Tomorrow, Wednesday 25 February, Zion’s Bank executive Sylvia Haro is hoping to testify on House Bill 144 before the Senate Health and Human Services Committee. She’ll be speaking for the Medical Interpreter’s Act, sponsored by Rep. Rebecca Chavez-Houck (D). The bill would promote the volunteer licensing of interpreters at hospitals. Chavez-Houck might be hard-pressed to find someone more appropriate to speak to her bill than Haro. The tragic story of her sister-in-law, Angelina Haro, who died a week ago in Davis Hospital, more than underscores the need for translators at medical facilities.
Angelina Haro, 69, was recovering in Davis Hospital and Medical Center in Layton, after brain surgery. She didn’t speak much English; neither does her retired husband. “We thought she was recuperating well,” Sylvia says.

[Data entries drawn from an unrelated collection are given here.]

(** The three assignments of the fatal branch of [run]. *)
Definition with_fatal (e : error) (s : Supervisor) : Supervisor :=
  {| name := name s; strategy := strategy s; maxRestarts := maxRestarts s;
     restartWindow := restartWindow s; backoff := backoff s;
     shutdownTimeout := shutdownTimeout s;
     children := children s; childMap := childMap s;
     restartHistory := restartHistory s; s_stopped := true;
     finalErr := Some e; heap := heap s; events := events s;
     cancelled := true; done := done s |}.

Definition with_cancelled (s : Supervisor) : Supervisor :=
  {| name := name s; strategy := strategy s; maxRestarts := maxRestarts s;
     restartWindow := restartWindow s; backoff := backoff s;
     shutdownTimeout := shutdownTimeout s;
     children := children s; childMap := childMap s;
     restartHistory := restartHistory s; s_stopped := s_stopped s;
     finalErr := finalErr s; heap := heap s; events := events s;
     cancelled := true; done := done s |}.

Definition with_done (s : Supervisor) : Supervisor :=
  {| name := name s; strategy := strategy s; maxRestarts := maxRestarts s;
     restartWindow := restartWindow s; backoff := backoff s;
     shutdownTimeout := shutdownTimeout s;
     children := children s; childMap := childMap s;
     restartHistory := restartHistory s; s_stopped := s_stopped s;
     finalErr := finalErr s; heap := heap s; events := events s;
     cancelled := cancelled s; done := true |}.

(** The name a pointer's record carries: [ch.spec.Name]. *)
Definition name_of (s : Supervisor) (p : ptr) : string := Name (spec (deref (heap s) p)).

(* ===================================================================== *)
(** * The event bus and the child operations on the store                 *)
(* ===================================================================== *)

(** [emitEvent]: every caller passes [Time: time.Now()], so the default for
    a zero time is not taken; each handler is called with the event. *)
Definition emitEvent (e : Event) (s : Supervisor) : Supervisor :=
  with_events (events s ++ [e]) s.

(** [newChild]: a fresh record with a context derived from the parent's,
    its cancel function and the exit channel; count 0, not stopped. *)
Definition newChild (sp : ChildSpec) (s : Supervisor) : ptr * Supervisor :=
  (length (heap s),
   with_heap (heap s ++ [ {| spec := sp; cancel := true; exits := true;
                              restartCount := 0; stopped := false |} ]) s).

(** [child.stop]: set the flag, then call [c.cancel]. *)
Definition stop (p : ptr) (s : Supervisor) : option Supervisor :=
  let c := deref (heap s) p in
  if cancel c then Some (with_heap (<[p := set_stopped c]> (heap s)) s)
  else None.

(** [child.start] launches the body in a goroutine of its own; the state of
    the supervisor does not change. *)
Definition startChild (now : Time) (p : ptr) (s : Supervisor)
    : Supervisor * option error :=
  (emitEvent {| ETime := now; ChildName := name_of s p; EType := ChildStarted;
                Err := None; StackTrace := "" |} s,
   None).

(* ===================================================================== *)
(** * The options and [New]                                               *)
(* ===================================================================== *)

Definition Option := Supervisor -> Supervisor.

Definition WithName (n : string) : Option := fun s =>
  with_config n (maxRestarts s) (restartWindow s) (backoff s) (shutdownTimeout s) s.

Definition WithIntensity (maxRestarts' : Z) (window : Duration) : Option := fun s =>
  with_config (name s) maxRestarts' window (backoff s) (shutdownTimeout s) s.

Definition WithBackoff (policy : BackoffPolicy) : Option := fun s =>
  with_config (name s) (maxRestarts s) (restartWindow s) policy (shutdownTimeout s) s.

Angelina’s husband stayed with her day and night. At 5 am on Feb. 17 Angelina had breathing problems. Her husband called the nurses but he could not make himself understood. Like his wife, he’s a U.S. citizen. The nurses needed his authorization to put his wife on life support. But frantic minutes were wasted because no one could translate for him.

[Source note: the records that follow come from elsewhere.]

(** the iteration [t] and the cache index of a recorded call *)
Definition ev_t (e : st_event) : nat := match e with EvSample t _ => t end.
Definition ev_cache (e : st_event) : nat := match e with EvSample _ i => i end.

(** the renderer with its candidate pool replaced: what an earlier frame
    may have left in [m_candidates] *)
Definition with_candidates (r : renderer) (cands : list candidate) : renderer :=
  {| m_M := m_M r; m_nt := m_nt r; m_ns1 := m_ns1 r;
     m_sum := m_sum r; m_ite := m_ite r; m_Qp := m_Qp r;
     m_buf_s1 := m_buf_s1 r;
     m_locks := m_locks r;
     m_light_paths := m_light_paths r;
     m_candidates := cands;
     m_caches := m_caches r |}.

(** the direction from the lens vertex to a light vertex, as lines 195-198
    of [calculate_s1] form it *)
Definition s1_zy (z0 : camera_path_vertex) (ys : light_path_vertex) : direction :=
  let tmp_zy := vec3_sub (lv_p ys) (cv_p z0) in
  make_direction (vec3_div tmp_zy (F32.sqrt (squared_norm tmp_zy))) (cv_n z0).

(** the tests of lines 199, 204 and 213 all let the connection through: both
    directions are valid and in the upper hemisphere, and the ray is not
    occluded *)
Definition s1_connects (sc : scene) (z0 : camera_path_vertex)
    (ys : light_path_vertex) : bool :=
  let zy := s1_zy z0 ys in
  let yz := make_direction (direction_neg zy) (lv_n ys) in
  negb (is_invalid zy || in_lower_hemisphere zy) &&
  negb (is_invalid yz || in_lower_hemisphere yz) &&
  negb (scene_intersect sc (cv_p z0) zy
          (F32.sqrt (squared_norm (vec3_sub (lv_p ys) (cv_p z0))))).

End Vocabulary.

(* ================================================================== *)
(** ** Vocabulary for the selector scan *)
(* ================================================================== *)

(** the order of the rationals as a test *)
Definition Qltb (a b : Q) : bool := if Qlt_le_dec a b then true else false.

(** the number a finite [float] stands for, [+-m 2^e]; 0 for a zero, and,
    for want of a number, for an infinity and a NaN *)
Definition float_value (x : float) : Q :=
  match x with
  | S754_finite s m e =>
    (inject_Z (if s then Z.neg m else Z.pos m) * Qpower (2 # 1) e)%Q
  | _ => 0%Q
  end.

Section SelectorScan.
Context `{C : Collaborators}.

(** the draw as pass [k] of the loop of lines 256-261 finds it: after [k]
    executions of [u -= 1 / float(Nc + 1)] *)
Definition scan_remainder (k : nat) (u : float) : float :=
  Nat.iter k (fun r => F32.sub r selector_pmf) u.

(** the scan of the draw [u] involves no rounding: in each of the [Nc]
    passes the comparison of line 257 is the comparison of the numbers the
    two floats stand for, and the subtraction of line 260 yields their
    difference *)
Definition scan_is_exact (u : float) : Prop :=
  forall k, k < Nc ->
    F32.ltb (scan_remainder k u) selector_pmf =
      Qltb (float_value (scan_remainder k u)) (float_value selector_pmf) /\
    (float_value (scan_remainder (S k) u) ==
       float_value (scan_remainder k u) - float_value selector_pmf)%Q.

End SelectorScan.

(* ================================================================== *)
(** ** Successive frames *)
(* ================================================================== *)

Section Frames.
Context `{C : Collaborators}.

(** [render] called once per entry, each call with its scene, camera and
    worker generators; the renderers after each call are returned, the
    latest first *)
Fixpoint render_frames (r : renderer)
    (calls : list (scene * camera * schedule)) : outcome (list renderer) :=
  match calls with
  | [] => Ok []
  | (sc, cam, sch) :: calls' =>
    res ← render r sc cam sch;
    rest ← render_frames res.2 calls';
    Ok (rest ++ [res.2])
  end.

(** the renderer after the calls: the head of the history, or the initial
    renderer when there was no call *)
Definition latest (r0 : renderer) (hist : list renderer) : renderer :=
  hd r0 hist.

(** the per-frame term [m_candidates.size() / double(m_M)] *)
Definition frame_term (r : renderer) : double :=
  F64.div (F64.of_nat (length (m_candidates r))) (F64.of_N (m_M r)).

End Frames.

(* ================================================================== *)
(** ** A small world to run the model in *)
(* ================================================================== *)

Module Toy.

(** A direction is valid when the normal it is built on is [true]; every
    cosine and squared distance is 1; the scene is a flag that says whether
    connections are occluded; the generator is the list of its draws; the
    candidate built with vertex index [j] connects [s = j + 1] light
    vertices. *)
Definition f_one : float := F32.one.
Definition white : col3 := mk_col3 f_one f_one f_one.

#[export] Instance geometry : Geometry := {|
  vec3 := bool;
  direction := bool;
  brdf := col3;
  scene := bool;
  camera := nat * nat;
  rng := list float;
  vec3_sub := fun _ _ => true;
  vec3_div := fun v _ => v;
  squared_norm := fun _ => f_one;
  make_direction := fun _ n => n;
  direction_default := true;
  direction_neg := fun d => d;
  is_invalid := negb;
  in_lower_hemisphere := fun _ => false;
  abs_cos := fun _ => f_one;
  brdf_f := fun b _ => b;
  scene_intersect := fun sc _ _ _ => sc;
  res_x := fst;
  res_y := snd;
  calc_intersection := fun _ _ _ => Some (0, 0);
  camera_We := fun _ _ => f_one;
  generate_uniform_real := fun g =>
    match g with
    | u :: g' => (u, g')
    | [] => (F32.zero, [])
    end;
  generate_uniform_int := fun g lo _ => (lo, g);
  candidate_s := S;
|}.

(** a cache whose distribution is a point mass on candidate (0, 0) *)
Definition point_cache (Q norm : float) : cache :=
  {| cache_Q := Q;
     normalization_constant := norm;
     cache_pmf := fun _ => f_one;
     cache_sample := fun g => (mk_sample 0 (mk_candidate 0 0) f_one, g) |}.

Definition good_cache : cache := point_cache f_one f_one.
Definition empty_cache : cache := point_cache F32.zero F32.zero.

Definition lens : camera_path_vertex :=
  {| cv_p := true; cv_n := true; cv_is_emissive := false;
     cv_Le := col3_zero; cv_wi := true; cv_wo := true; cv_brdf := white;
     cv_throughput_We := white; cv_pdf_fwd := f_one;
     cv_neighbor_cache := [] |}.

(** a diffuse surface point seen from the lens, next to the cache [c] *)
Definition surface (c : cache) : camera_path_vertex :=
  {| cv_p := true; cv_n := true; cv_is_emissive := false;
     cv_Le := col3_zero; cv_wi := true; cv_wo := true; cv_brdf := white;
     cv_throughput_We := white; cv_pdf_fwd := f_one;
     cv_neighbor_cache := [c] |}.

Definition light_vertex : light_path_vertex :=
  {| lv_p := true; lv_n := true; lv_brdf := white;
     lv_Le_throughput := white |}.

(** every eye sub-path is [z], every light sub-path is [l]; one nearest
    cache per vertex *)
Definition world (z : camera_path) (l : light_path) : Collaborators := {|
  Nc := 1;
  mis_threshold := F32.div F32.one (F32.of_Z 1000);
  camera_for_gen_caches := fun _ => (1, 1);
  construct_camera_path_first := fun _ _ _ _ g => (z, g);
  construct_camera_path := fun _ _ _ _ g _ => (z, g);
  make_cache := fun _ _ => good_cache;
  kd_tree_build := fun cs => cs;
  construct_light_path := fun _ _ _ => l;
  calc_distribution := fun _ _ _ c => c;
  light_mis_partial_weight := fun _ _ _ _ _ _ _ _ => f_one;
  camera_mis_partial_weight := fun _ _ _ _ _ _ _ _ _ => f_one;
|}.

(** the world [world z l] with five nearest caches per vertex *)
Definition six_slots (z : camera_path) (l : light_path) : Collaborators := {|
  Nc := 5;
  mis_threshold := F32.div F32.one (F32.of_Z 1000);
  camera_for_gen_caches := fun _ => (1, 1);
  construct_camera_path_first := fun _ _ _ _ g => (z, g);
  construct_camera_path := fun _ _ _ _ g _ => (z, g);
  make_cache := fun _ _ => good_cache;
  kd_tree_build := fun cs => cs;
  construct_light_path := fun _ _ _ => l;
  calc_distribution := fun _ _ _ c => c;
  light_mis_partial_weight := fun _ _ _ _ _ _ _ _ => f_one;
  camera_mis_partial_weight := fun _ _ _ _ _ _ _ _ _ => f_one;
|}.

Definition half : float := F32.div F32.one (F32.of_Z 2).
Definition quarter : float := F32.div F32.one (F32.of_Z 4).
Definition three_quarters : float := F32.div (F32.of_Z 3) (F32.of_Z 4).

(** every worker's generator yields [u] first *)
Definition draws (u : float) : schedule :=
  {| probe_rng := fun _ _ => [u];
     light_rng := fun _ => [u];
     pixel_rng := fun _ _ => [u] |}.

(** one light, one surface, one cache with a positive normalization *)
Definition lit : Collaborators := world [lens; surface good_cache] [light_vertex].

(** the same surface next to a cache whose normalization constant is 0 *)
Definition starved : Collaborators :=
  world [lens; surface empty_cache] [light_vertex].

(** a light vertex whose accumulated throughput has overflowed *)
Definition glare_vertex : light_path_vertex :=
  {| lv_p := true; lv_n := true; lv_brdf := white;
     lv_Le_throughput := mk_col3 pos_inf pos_inf pos_inf |}.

Minutes ticked by while hospital staff tried to resolve the situation. Eventually one of them offered him a phone and told him to talk to the translator on the other line, while another nurse picked up a second phone and listened in. All this ate away at yet more time as Angelina took her last breaths. “She was dying in front of his eyes,” Sylvia says.
Finally the nurses got the permission they needed from the husband for life support. They ushered him out of the room. It was too late. Angelina Haro died five minutes later.
When Sylvia Haro talked to nurses the day after Angelina died, she says one of them told her it was too bad “the cleaning people weren’t available to translate.”